*What this task involves*
Your answer should be the lines below from the one holding "Definition initial_logger : logger" through the one holding "let r := Timespec (tv_sec", copied exactly and with nothing else.

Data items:
◇ ◇ ◇ ◇ ◇

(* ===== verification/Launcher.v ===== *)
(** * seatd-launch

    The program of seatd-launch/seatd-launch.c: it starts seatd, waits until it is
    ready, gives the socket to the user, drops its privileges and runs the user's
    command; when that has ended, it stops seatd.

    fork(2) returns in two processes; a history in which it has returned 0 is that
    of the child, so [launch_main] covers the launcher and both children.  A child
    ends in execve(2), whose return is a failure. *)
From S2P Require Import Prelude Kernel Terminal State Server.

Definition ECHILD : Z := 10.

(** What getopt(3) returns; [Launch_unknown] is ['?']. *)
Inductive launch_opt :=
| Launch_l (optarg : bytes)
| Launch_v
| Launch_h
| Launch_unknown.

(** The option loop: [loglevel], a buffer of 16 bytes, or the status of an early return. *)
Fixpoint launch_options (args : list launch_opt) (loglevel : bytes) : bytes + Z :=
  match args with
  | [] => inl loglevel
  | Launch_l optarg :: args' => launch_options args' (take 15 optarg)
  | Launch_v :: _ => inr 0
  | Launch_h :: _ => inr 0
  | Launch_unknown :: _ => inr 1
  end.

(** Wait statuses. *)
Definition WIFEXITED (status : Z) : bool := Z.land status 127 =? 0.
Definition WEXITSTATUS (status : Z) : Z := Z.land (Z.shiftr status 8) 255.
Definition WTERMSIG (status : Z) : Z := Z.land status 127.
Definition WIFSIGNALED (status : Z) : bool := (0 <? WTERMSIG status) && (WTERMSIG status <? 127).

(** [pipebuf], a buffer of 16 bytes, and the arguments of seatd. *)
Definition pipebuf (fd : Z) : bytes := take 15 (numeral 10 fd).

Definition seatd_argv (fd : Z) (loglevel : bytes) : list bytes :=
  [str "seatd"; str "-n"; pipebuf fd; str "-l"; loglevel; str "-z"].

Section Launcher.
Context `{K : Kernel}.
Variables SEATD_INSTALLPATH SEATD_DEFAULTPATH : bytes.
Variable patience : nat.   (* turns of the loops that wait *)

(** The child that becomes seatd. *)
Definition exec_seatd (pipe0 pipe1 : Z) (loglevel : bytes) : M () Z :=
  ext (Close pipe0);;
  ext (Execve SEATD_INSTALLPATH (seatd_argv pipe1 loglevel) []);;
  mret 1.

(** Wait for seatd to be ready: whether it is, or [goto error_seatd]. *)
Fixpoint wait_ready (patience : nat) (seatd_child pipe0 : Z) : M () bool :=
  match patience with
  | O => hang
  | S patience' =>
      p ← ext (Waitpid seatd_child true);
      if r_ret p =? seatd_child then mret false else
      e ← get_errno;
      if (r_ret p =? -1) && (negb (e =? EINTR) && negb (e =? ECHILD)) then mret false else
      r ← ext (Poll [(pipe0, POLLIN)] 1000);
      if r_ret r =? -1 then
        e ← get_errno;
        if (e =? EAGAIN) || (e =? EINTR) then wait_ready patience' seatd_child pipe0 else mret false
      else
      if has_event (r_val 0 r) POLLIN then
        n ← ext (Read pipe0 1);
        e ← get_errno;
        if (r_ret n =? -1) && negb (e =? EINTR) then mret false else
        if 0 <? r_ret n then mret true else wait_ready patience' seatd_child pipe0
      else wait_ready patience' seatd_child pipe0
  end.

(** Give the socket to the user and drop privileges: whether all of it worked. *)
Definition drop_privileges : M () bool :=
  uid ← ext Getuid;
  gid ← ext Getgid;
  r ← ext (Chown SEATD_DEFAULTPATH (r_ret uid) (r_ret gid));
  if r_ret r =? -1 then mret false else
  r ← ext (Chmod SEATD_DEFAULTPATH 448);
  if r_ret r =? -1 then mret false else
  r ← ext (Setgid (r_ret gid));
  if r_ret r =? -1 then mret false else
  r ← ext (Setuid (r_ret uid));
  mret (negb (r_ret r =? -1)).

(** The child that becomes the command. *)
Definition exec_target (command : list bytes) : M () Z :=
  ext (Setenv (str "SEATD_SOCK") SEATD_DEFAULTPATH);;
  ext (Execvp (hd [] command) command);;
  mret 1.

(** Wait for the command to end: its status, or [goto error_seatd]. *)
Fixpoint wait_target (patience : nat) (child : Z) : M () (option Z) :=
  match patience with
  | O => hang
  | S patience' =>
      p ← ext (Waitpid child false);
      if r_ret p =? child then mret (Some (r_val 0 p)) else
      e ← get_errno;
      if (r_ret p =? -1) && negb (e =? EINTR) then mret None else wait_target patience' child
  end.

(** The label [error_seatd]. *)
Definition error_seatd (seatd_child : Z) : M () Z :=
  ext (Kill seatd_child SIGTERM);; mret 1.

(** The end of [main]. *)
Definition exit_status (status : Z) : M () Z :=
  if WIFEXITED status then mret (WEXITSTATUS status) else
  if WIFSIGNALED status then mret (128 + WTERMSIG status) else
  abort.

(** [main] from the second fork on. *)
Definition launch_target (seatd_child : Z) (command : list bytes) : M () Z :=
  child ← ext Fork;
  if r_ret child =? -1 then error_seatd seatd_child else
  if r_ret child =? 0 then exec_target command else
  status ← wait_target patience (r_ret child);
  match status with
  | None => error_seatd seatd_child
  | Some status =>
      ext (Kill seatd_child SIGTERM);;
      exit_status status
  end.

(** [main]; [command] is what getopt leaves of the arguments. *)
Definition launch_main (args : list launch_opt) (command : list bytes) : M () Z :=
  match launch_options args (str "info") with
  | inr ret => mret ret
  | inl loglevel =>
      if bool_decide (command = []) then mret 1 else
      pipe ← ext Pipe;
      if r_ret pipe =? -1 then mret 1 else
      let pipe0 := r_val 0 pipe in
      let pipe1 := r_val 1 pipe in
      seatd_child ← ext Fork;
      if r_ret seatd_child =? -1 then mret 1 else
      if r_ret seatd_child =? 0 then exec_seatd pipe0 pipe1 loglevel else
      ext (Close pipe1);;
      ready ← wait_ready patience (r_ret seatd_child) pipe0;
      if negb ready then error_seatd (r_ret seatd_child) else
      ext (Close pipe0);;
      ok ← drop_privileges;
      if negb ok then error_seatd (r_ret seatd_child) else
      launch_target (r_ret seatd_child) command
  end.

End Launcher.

◇ ◇ ◇ ◇ ◇

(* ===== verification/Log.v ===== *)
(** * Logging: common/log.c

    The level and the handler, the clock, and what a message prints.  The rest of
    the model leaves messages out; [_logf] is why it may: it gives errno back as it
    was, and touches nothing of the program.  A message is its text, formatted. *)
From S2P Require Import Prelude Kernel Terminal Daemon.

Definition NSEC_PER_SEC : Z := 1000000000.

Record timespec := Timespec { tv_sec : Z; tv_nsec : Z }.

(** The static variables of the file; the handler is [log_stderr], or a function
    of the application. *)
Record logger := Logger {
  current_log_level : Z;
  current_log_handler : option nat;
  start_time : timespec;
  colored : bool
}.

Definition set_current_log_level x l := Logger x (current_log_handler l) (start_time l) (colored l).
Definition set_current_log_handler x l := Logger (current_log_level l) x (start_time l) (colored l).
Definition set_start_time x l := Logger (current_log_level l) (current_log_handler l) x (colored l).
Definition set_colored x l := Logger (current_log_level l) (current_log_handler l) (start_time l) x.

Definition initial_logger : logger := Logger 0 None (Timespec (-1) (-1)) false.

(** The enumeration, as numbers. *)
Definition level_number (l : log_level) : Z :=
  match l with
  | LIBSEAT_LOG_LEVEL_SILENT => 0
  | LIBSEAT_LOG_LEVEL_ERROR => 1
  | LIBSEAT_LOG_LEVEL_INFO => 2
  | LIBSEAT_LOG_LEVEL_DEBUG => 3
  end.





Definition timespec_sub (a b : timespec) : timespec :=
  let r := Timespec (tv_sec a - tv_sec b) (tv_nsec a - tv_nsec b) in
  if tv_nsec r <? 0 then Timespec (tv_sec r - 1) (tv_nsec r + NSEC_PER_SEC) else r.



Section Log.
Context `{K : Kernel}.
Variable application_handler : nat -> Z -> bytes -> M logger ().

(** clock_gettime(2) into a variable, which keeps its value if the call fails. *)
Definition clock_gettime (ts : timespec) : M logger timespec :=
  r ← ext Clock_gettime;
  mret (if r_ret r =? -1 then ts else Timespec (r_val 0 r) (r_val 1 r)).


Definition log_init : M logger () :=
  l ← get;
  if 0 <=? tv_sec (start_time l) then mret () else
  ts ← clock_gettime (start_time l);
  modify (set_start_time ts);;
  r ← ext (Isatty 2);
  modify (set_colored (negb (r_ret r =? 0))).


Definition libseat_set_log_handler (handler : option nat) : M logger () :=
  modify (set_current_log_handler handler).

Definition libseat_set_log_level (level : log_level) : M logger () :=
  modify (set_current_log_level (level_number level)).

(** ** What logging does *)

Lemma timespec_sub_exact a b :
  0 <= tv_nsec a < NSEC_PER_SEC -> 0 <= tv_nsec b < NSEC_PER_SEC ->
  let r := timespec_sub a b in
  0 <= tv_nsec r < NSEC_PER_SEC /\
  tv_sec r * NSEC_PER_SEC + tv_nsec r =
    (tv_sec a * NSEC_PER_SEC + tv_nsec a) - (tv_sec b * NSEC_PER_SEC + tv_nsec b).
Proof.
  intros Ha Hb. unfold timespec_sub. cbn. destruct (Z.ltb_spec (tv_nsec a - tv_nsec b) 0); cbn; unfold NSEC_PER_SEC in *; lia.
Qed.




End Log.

◇ ◇ ◇ ◇ ◇

*Answer space*
Definition initial_logger : logger := Logger 0 None (Timespec (-1) (-1)) false.

(** The enumeration, as numbers. *)
Definition level_number (l : log_level) : Z :=
  match l with
  | LIBSEAT_LOG_LEVEL_SILENT => 0
  | LIBSEAT_LOG_LEVEL_ERROR => 1
  | LIBSEAT_LOG_LEVEL_INFO => 2
  | LIBSEAT_LOG_LEVEL_DEBUG => 3
  end.





Definition timespec_sub (a b : timespec) : timespec :=
  let r := Timespec (tv_sec a - tv_sec b) (tv_nsec a - tv_nsec b) in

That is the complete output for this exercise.